◆ TASK TO CARRY OUT
Beneath this instruction is a block of data; output from it exactly the lines that run from the one containing "match current_price (snd" through the one containing "error := None;", inclusive.

◆ INPUT FOR THIS TASK
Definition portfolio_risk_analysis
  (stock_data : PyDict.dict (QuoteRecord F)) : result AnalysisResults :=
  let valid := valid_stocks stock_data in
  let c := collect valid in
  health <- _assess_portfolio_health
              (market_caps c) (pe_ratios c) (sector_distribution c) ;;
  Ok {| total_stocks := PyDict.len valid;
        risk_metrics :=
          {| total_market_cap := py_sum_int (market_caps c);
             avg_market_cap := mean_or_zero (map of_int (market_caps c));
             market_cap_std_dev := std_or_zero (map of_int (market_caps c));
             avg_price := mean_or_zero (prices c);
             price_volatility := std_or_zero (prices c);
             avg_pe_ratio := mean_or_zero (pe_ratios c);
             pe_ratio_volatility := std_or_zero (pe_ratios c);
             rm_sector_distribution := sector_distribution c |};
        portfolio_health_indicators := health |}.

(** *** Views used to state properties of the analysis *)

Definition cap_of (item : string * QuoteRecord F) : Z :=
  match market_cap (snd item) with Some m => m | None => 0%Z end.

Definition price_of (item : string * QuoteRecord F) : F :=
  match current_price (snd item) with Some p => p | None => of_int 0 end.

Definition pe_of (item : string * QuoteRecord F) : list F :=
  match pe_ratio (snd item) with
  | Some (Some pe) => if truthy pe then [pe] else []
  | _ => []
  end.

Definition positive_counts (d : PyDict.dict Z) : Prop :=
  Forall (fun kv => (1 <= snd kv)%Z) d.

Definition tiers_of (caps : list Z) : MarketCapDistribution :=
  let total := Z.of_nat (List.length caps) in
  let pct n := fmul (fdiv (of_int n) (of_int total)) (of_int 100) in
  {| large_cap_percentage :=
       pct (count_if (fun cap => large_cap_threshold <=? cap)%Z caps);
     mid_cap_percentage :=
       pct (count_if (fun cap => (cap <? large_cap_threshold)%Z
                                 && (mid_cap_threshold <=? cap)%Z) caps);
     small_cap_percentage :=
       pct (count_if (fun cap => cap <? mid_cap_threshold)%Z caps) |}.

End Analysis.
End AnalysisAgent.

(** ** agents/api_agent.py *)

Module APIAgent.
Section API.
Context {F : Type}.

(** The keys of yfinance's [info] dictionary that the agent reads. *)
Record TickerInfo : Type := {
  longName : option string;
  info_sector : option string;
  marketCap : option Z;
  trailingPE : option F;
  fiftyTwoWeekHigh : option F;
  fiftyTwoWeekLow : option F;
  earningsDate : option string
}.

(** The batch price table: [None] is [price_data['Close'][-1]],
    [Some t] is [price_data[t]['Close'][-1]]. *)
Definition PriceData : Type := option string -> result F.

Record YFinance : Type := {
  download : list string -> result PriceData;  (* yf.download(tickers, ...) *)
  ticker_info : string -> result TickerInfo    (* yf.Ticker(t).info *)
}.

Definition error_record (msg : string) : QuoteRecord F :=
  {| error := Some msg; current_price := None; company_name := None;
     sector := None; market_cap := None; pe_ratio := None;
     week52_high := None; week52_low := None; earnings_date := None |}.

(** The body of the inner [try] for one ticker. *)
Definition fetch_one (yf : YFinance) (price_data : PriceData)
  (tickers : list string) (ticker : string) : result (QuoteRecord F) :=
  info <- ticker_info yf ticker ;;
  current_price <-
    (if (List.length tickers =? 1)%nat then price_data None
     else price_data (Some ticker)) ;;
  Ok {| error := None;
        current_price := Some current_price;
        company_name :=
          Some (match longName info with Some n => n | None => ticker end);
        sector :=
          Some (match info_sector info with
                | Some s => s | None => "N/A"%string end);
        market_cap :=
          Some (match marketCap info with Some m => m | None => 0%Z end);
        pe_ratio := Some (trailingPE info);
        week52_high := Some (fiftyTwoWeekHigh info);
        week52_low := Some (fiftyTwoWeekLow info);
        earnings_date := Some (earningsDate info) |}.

◆ TASK RESULT
  match current_price (snd item) with Some p => p | None => of_int 0 end.

Definition pe_of (item : string * QuoteRecord F) : list F :=
  match pe_ratio (snd item) with
  | Some (Some pe) => if truthy pe then [pe] else []
  | _ => []
  end.

Definition positive_counts (d : PyDict.dict Z) : Prop :=
  Forall (fun kv => (1 <= snd kv)%Z) d.

Definition tiers_of (caps : list Z) : MarketCapDistribution :=
  let total := Z.of_nat (List.length caps) in
  let pct n := fmul (fdiv (of_int n) (of_int total)) (of_int 100) in
  {| large_cap_percentage :=
       pct (count_if (fun cap => large_cap_threshold <=? cap)%Z caps);
     mid_cap_percentage :=
       pct (count_if (fun cap => (cap <? large_cap_threshold)%Z
                                 && (mid_cap_threshold <=? cap)%Z) caps);
     small_cap_percentage :=
       pct (count_if (fun cap => cap <? mid_cap_threshold)%Z caps) |}.

End Analysis.
End AnalysisAgent.

(** ** agents/api_agent.py *)

Module APIAgent.
Section API.
Context {F : Type}.

(** The keys of yfinance's [info] dictionary that the agent reads. *)
Record TickerInfo : Type := {
  longName : option string;
  info_sector : option string;
  marketCap : option Z;
  trailingPE : option F;
  fiftyTwoWeekHigh : option F;
  fiftyTwoWeekLow : option F;
  earningsDate : option string
}.

(** The batch price table: [None] is [price_data['Close'][-1]],
    [Some t] is [price_data[t]['Close'][-1]]. *)
Definition PriceData : Type := option string -> result F.

Record YFinance : Type := {
  download : list string -> result PriceData;  (* yf.download(tickers, ...) *)
  ticker_info : string -> result TickerInfo    (* yf.Ticker(t).info *)
}.

Definition error_record (msg : string) : QuoteRecord F :=
  {| error := Some msg; current_price := None; company_name := None;
     sector := None; market_cap := None; pe_ratio := None;
     week52_high := None; week52_low := None; earnings_date := None |}.

(** The body of the inner [try] for one ticker. *)
Definition fetch_one (yf : YFinance) (price_data : PriceData)
  (tickers : list string) (ticker : string) : result (QuoteRecord F) :=
  info <- ticker_info yf ticker ;;
  current_price <-
    (if (List.length tickers =? 1)%nat then price_data None
     else price_data (Some ticker)) ;;
  Ok {| error := None;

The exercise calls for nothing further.